Work instructions → Output only the stretch of the listing that starts at the line containing "destruct (invert_op op platform) as [o|];" and ends at the line containing "rewrite invert_app in", reproduced exactly with both ends.

----------

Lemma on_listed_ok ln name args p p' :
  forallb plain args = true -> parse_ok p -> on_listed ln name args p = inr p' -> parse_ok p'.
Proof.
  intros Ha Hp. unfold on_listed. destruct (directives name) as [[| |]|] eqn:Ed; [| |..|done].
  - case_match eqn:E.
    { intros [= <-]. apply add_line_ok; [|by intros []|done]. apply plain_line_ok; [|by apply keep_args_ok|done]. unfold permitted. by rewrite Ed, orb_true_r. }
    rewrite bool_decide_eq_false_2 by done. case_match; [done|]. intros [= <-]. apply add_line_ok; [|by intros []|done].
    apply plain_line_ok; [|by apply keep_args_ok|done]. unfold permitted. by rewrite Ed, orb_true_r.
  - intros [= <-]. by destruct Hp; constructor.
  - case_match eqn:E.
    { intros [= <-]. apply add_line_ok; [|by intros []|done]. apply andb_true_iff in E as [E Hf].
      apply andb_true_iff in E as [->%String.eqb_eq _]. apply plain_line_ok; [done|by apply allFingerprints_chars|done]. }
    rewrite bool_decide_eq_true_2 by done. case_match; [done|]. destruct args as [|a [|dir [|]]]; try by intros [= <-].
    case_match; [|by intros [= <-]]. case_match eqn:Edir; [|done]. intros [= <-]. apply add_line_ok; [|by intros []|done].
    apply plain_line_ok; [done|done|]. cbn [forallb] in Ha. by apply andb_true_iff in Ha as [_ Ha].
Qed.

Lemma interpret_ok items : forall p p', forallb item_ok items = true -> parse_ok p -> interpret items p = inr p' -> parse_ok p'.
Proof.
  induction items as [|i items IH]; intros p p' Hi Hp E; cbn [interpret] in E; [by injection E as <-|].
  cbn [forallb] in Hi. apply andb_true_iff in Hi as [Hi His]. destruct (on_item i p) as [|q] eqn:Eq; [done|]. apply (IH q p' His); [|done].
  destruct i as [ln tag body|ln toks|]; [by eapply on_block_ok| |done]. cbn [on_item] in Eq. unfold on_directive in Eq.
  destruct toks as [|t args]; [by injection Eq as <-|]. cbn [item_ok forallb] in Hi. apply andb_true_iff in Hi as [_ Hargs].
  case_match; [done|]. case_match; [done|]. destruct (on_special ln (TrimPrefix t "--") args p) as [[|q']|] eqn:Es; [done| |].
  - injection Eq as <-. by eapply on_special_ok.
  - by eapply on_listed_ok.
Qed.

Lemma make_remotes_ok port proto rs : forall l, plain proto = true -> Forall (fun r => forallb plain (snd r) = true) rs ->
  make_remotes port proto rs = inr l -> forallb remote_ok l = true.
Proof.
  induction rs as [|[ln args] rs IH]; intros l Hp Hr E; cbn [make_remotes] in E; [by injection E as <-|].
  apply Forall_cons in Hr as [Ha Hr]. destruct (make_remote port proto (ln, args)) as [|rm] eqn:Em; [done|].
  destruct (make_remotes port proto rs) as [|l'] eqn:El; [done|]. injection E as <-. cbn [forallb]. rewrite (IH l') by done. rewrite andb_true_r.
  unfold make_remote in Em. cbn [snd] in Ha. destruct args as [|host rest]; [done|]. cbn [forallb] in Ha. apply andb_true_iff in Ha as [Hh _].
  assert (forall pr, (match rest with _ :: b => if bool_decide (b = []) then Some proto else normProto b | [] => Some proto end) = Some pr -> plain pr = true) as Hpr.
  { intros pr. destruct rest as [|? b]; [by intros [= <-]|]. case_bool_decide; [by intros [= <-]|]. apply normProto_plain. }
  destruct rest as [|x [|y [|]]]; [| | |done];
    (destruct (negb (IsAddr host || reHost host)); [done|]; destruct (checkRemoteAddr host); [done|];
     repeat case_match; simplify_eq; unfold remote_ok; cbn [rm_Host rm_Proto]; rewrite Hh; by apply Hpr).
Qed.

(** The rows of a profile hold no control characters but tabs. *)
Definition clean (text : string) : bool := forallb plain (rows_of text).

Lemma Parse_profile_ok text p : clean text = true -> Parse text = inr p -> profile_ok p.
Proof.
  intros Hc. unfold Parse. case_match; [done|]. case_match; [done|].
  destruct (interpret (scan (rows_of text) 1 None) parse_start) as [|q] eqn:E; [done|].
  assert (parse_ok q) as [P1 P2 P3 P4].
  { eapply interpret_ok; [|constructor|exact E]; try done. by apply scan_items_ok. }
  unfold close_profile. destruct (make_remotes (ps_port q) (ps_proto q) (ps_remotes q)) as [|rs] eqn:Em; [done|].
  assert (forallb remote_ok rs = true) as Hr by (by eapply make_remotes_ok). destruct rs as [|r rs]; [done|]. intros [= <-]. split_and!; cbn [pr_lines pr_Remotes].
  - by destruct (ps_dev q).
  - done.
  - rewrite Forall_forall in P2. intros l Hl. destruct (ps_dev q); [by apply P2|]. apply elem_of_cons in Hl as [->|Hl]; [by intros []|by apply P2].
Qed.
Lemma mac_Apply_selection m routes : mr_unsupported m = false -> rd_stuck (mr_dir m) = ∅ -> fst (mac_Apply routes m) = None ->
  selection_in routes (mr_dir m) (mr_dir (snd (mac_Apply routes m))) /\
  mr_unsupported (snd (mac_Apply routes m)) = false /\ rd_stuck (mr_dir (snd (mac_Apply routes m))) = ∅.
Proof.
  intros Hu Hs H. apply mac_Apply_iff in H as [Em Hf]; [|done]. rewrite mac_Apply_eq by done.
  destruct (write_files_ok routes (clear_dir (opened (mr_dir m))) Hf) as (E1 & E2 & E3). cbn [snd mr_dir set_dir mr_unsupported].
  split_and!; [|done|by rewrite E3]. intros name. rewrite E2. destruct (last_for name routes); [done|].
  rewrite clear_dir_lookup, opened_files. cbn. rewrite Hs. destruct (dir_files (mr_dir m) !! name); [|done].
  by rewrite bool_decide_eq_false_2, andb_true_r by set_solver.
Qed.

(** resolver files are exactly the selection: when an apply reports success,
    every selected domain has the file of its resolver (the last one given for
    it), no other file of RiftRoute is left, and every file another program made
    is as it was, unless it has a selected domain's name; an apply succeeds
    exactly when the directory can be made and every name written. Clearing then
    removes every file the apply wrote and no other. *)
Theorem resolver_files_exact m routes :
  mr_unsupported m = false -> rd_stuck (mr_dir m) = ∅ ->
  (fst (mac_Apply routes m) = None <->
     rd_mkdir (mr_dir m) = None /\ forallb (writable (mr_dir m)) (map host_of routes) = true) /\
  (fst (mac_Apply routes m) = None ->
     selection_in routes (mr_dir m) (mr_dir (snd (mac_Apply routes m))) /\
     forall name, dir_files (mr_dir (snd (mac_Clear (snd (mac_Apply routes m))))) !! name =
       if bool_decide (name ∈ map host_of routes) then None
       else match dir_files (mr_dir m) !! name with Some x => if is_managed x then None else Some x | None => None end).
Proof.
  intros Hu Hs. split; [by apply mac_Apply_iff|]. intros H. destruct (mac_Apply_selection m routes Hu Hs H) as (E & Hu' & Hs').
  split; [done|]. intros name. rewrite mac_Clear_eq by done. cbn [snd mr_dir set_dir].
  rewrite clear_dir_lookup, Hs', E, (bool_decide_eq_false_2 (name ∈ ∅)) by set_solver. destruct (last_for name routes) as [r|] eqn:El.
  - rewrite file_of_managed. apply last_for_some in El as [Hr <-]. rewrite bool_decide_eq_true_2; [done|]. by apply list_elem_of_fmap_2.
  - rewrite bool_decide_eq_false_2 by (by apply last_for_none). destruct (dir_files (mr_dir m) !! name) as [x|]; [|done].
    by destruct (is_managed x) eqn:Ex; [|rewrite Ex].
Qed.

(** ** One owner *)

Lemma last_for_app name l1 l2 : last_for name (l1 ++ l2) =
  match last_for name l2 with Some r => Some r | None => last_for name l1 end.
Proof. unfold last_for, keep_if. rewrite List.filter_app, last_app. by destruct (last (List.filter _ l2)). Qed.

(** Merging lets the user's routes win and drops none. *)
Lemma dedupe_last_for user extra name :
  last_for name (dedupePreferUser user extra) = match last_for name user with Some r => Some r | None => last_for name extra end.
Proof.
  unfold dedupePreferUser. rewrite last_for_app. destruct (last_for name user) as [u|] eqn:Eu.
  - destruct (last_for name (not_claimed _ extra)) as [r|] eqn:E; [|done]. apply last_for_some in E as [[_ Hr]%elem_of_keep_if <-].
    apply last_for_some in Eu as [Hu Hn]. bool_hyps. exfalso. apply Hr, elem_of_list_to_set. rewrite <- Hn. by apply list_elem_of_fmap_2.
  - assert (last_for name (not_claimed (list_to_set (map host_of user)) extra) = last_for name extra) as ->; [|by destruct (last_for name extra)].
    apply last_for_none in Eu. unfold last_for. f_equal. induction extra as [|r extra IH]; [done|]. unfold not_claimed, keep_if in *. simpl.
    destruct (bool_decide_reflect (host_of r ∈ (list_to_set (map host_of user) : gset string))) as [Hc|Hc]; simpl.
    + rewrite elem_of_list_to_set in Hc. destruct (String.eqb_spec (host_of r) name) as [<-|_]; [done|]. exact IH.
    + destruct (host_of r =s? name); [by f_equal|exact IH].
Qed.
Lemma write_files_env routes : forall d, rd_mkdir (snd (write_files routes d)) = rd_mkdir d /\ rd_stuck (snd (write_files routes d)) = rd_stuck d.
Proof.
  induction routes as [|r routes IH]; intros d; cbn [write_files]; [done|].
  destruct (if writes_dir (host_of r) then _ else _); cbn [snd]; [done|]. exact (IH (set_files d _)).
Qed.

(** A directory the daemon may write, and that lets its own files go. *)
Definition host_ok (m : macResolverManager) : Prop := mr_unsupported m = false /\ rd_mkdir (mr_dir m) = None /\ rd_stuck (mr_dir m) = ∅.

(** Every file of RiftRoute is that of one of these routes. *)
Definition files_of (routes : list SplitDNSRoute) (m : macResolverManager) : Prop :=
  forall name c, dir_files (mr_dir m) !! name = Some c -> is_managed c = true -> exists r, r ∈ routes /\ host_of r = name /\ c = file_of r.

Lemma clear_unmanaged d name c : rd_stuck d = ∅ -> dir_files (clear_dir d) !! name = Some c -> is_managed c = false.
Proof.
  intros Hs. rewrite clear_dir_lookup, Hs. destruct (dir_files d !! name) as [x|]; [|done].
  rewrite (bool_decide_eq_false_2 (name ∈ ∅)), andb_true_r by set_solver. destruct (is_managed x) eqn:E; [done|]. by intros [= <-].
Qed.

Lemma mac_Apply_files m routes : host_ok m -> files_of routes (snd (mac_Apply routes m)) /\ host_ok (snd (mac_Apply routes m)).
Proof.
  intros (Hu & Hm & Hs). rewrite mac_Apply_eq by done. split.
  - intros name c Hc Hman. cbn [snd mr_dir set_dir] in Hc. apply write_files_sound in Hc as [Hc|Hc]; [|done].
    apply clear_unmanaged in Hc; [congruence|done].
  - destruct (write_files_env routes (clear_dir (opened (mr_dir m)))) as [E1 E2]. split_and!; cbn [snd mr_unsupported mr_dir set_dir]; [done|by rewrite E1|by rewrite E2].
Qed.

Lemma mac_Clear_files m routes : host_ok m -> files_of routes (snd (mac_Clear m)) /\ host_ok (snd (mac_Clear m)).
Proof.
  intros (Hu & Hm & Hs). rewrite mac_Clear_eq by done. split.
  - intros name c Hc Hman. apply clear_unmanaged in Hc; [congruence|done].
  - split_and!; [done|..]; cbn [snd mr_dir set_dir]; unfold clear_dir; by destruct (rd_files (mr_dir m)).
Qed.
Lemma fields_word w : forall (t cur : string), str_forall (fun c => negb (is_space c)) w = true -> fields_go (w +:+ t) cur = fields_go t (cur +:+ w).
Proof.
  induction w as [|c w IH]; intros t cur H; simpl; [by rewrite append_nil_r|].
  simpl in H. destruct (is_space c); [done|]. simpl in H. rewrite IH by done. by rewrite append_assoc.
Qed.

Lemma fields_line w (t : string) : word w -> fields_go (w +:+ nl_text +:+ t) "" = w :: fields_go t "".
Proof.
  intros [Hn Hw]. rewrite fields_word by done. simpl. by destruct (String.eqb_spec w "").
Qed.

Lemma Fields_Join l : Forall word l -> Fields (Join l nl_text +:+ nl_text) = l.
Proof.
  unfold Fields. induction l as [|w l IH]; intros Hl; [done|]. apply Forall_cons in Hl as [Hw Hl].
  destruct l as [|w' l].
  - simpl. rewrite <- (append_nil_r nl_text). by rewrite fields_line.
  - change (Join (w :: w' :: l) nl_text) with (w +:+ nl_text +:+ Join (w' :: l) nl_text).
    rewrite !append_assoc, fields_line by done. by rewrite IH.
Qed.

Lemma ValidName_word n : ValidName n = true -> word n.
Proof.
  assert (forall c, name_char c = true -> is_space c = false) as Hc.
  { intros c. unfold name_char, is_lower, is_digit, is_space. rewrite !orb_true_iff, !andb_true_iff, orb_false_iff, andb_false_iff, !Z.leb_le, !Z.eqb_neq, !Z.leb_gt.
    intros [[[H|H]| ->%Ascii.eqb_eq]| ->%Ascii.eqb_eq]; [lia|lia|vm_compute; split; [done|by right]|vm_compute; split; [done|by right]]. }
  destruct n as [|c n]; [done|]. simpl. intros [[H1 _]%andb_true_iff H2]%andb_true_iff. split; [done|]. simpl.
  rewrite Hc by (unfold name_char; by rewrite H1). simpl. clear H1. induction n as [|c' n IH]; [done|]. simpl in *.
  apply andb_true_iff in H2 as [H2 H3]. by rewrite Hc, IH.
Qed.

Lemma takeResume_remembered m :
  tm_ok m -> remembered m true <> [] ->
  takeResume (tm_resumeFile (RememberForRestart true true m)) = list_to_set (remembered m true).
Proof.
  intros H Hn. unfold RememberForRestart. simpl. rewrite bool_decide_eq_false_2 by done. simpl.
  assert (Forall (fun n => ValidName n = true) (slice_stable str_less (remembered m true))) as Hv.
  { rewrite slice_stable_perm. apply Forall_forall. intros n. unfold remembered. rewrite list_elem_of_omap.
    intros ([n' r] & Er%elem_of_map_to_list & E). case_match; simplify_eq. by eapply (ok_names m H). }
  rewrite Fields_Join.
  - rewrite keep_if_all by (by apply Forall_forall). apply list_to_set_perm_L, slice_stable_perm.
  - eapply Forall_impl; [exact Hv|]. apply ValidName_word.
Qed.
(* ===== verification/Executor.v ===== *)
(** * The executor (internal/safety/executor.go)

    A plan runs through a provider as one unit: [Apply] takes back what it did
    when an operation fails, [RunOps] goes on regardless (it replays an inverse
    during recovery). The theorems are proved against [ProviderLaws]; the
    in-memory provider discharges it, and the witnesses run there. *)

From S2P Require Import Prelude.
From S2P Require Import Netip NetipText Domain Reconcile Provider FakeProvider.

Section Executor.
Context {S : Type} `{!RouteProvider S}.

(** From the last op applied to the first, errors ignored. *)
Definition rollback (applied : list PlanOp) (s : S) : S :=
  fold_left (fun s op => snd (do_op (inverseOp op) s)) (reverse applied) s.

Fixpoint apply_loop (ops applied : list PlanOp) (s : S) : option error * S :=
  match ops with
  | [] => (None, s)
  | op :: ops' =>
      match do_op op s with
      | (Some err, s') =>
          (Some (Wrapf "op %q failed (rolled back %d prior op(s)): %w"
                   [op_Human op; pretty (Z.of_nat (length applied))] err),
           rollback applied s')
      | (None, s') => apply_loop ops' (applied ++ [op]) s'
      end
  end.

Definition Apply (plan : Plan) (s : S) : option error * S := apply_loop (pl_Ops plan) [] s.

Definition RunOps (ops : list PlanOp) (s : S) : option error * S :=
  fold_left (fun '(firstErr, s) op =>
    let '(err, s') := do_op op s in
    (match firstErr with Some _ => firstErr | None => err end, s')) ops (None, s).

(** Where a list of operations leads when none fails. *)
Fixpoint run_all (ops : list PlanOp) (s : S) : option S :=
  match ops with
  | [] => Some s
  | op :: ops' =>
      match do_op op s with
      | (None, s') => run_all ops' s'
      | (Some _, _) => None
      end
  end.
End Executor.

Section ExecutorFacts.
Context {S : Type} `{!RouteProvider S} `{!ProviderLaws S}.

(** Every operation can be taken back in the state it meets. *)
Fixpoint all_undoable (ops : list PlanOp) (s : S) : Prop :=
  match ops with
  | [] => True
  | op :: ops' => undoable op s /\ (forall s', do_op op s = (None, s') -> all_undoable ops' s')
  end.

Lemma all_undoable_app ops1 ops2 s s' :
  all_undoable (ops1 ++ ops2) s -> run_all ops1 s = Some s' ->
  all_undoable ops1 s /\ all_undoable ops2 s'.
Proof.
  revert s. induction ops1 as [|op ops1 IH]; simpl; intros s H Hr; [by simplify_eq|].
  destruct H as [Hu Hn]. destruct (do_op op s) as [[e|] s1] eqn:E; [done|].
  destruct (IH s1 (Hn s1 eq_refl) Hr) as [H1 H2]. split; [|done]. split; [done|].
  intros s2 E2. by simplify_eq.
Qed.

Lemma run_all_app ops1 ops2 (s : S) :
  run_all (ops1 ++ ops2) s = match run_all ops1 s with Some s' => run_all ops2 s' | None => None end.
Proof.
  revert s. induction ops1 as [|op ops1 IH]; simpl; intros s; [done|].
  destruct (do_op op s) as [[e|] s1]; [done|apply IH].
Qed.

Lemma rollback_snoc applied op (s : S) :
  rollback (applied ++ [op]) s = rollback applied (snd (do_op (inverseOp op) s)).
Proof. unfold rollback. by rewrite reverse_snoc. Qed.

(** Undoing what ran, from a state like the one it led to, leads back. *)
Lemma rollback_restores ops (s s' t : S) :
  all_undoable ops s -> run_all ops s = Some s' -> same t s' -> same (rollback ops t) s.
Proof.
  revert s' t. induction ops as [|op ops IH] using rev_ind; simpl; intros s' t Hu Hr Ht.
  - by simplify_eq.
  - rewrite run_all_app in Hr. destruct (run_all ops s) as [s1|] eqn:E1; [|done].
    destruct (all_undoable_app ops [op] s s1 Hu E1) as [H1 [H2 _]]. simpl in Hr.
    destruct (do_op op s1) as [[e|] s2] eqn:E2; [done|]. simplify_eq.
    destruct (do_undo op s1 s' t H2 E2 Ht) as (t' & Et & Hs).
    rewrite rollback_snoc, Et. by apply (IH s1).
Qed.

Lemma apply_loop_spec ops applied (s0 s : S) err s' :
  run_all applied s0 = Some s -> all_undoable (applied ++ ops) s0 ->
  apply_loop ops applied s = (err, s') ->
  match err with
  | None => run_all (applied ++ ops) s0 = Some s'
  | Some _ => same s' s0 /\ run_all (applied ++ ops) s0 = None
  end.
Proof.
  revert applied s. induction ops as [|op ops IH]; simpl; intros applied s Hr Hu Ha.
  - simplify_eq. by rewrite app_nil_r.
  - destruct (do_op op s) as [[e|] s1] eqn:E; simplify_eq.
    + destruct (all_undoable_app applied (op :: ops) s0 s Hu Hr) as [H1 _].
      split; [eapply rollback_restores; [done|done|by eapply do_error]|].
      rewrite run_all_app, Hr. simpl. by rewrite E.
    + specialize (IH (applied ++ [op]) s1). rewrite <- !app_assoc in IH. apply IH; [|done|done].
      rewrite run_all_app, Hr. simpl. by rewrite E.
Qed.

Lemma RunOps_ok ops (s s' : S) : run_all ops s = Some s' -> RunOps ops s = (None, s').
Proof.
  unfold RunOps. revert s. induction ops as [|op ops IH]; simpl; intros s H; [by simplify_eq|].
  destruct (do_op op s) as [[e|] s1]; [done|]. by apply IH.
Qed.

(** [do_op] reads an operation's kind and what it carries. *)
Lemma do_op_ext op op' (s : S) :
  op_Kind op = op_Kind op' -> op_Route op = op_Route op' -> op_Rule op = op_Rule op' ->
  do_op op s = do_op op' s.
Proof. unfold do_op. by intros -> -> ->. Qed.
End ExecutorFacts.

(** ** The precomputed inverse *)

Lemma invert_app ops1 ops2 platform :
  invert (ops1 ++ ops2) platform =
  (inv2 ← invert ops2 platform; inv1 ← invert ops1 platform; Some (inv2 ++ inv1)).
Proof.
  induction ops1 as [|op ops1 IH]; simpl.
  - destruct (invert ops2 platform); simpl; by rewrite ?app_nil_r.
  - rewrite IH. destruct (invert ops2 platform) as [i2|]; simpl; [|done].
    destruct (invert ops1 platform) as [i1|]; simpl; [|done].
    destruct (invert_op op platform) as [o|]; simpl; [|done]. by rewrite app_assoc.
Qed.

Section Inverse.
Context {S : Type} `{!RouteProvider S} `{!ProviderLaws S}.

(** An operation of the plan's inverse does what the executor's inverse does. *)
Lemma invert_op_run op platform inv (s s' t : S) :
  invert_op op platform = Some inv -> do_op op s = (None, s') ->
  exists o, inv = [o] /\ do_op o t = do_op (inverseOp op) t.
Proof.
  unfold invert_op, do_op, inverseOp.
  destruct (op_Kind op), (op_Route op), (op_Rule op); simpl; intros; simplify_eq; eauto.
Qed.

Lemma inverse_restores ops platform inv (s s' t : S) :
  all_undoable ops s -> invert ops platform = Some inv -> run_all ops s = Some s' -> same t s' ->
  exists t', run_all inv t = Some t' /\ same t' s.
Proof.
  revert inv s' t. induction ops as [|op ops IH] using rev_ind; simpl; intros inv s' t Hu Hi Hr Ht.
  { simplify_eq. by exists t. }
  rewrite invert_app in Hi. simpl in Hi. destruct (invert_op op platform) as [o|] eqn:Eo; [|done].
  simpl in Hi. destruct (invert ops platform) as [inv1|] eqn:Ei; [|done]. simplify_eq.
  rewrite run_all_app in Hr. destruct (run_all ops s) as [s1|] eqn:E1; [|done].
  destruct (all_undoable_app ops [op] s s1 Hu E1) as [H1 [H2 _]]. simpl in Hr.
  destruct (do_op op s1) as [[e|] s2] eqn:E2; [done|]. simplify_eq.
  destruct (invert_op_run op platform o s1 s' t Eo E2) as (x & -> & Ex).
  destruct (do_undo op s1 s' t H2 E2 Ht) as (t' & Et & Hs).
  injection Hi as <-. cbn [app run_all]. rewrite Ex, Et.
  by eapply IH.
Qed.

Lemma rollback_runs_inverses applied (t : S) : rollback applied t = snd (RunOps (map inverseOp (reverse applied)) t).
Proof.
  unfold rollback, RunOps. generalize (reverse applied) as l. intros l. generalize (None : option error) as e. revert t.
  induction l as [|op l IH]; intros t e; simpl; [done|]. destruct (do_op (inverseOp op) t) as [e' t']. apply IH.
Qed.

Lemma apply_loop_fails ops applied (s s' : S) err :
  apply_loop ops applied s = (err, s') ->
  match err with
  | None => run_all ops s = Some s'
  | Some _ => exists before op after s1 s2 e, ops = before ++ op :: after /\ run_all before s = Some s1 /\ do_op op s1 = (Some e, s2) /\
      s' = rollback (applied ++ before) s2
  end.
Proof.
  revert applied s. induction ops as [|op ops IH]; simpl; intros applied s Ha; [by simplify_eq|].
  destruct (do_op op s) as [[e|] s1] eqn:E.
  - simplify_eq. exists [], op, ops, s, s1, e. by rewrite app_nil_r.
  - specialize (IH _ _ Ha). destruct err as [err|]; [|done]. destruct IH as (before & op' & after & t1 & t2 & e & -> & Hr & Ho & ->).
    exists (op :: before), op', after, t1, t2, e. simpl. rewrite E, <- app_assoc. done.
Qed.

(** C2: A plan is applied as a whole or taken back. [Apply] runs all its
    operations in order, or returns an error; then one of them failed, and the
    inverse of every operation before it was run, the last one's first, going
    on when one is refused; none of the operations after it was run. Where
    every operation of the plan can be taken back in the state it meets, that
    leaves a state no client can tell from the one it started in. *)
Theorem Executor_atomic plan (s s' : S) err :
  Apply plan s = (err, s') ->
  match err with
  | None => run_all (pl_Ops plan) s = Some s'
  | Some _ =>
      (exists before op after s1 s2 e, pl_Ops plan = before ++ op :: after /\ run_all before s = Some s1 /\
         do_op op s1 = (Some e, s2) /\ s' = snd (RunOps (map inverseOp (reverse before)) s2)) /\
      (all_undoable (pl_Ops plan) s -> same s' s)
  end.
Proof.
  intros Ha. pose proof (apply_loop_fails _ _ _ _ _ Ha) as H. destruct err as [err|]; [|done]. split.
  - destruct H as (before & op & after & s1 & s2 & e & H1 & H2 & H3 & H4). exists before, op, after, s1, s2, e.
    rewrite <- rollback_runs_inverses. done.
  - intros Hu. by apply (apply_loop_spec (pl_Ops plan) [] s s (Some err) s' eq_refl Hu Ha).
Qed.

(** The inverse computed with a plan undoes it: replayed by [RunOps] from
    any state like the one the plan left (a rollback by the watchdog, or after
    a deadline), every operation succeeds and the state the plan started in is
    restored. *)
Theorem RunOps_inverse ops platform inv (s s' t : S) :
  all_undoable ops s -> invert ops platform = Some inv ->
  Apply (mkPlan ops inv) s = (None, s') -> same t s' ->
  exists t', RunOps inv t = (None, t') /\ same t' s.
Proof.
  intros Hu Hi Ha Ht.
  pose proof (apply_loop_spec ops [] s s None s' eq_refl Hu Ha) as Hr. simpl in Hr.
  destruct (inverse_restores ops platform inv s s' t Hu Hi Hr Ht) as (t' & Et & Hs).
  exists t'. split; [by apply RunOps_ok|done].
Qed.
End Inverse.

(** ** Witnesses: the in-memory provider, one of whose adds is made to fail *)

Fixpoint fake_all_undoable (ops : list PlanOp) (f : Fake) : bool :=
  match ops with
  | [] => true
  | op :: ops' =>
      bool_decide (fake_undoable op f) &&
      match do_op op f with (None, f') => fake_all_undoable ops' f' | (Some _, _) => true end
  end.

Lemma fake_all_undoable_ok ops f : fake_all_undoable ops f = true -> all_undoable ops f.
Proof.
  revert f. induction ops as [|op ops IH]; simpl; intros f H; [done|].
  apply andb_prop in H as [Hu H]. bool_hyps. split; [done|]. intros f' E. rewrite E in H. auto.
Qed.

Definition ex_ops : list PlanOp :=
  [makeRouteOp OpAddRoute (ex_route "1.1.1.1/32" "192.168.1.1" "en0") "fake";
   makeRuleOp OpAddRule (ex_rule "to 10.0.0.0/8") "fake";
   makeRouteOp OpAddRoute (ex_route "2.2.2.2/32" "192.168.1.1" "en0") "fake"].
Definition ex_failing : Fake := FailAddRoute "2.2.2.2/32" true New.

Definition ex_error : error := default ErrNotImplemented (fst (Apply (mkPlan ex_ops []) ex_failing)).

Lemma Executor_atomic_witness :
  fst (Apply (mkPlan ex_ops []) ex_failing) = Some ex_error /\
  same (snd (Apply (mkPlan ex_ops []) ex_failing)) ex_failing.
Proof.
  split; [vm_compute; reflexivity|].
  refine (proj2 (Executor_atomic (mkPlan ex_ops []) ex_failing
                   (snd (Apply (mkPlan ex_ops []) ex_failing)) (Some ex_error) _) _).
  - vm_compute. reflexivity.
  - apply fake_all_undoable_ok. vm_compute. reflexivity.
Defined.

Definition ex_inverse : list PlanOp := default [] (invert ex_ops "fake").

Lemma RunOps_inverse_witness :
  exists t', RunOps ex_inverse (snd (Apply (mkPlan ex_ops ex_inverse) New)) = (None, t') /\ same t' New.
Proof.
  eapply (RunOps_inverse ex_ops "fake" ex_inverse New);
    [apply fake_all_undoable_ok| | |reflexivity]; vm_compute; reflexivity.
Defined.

----------

Task answer →
    destruct (invert_op op platform) as [o|]; simpl; [|done]. by rewrite app_assoc.
Qed.

Section Inverse.
Context {S : Type} `{!RouteProvider S} `{!ProviderLaws S}.

(** An operation of the plan's inverse does what the executor's inverse does. *)
Lemma invert_op_run op platform inv (s s' t : S) :
  invert_op op platform = Some inv -> do_op op s = (None, s') ->
  exists o, inv = [o] /\ do_op o t = do_op (inverseOp op) t.
Proof.
  unfold invert_op, do_op, inverseOp.
  destruct (op_Kind op), (op_Route op), (op_Rule op); simpl; intros; simplify_eq; eauto.
Qed.

Lemma inverse_restores ops platform inv (s s' t : S) :
  all_undoable ops s -> invert ops platform = Some inv -> run_all ops s = Some s' -> same t s' ->
  exists t', run_all inv t = Some t' /\ same t' s.
Proof.
  revert inv s' t. induction ops as [|op ops IH] using rev_ind; simpl; intros inv s' t Hu Hi Hr Ht.
  { simplify_eq. by exists t. }
  rewrite invert_app in Hi. simpl in Hi. destruct (invert_op op platform) as [o|] eqn:Eo; [|done].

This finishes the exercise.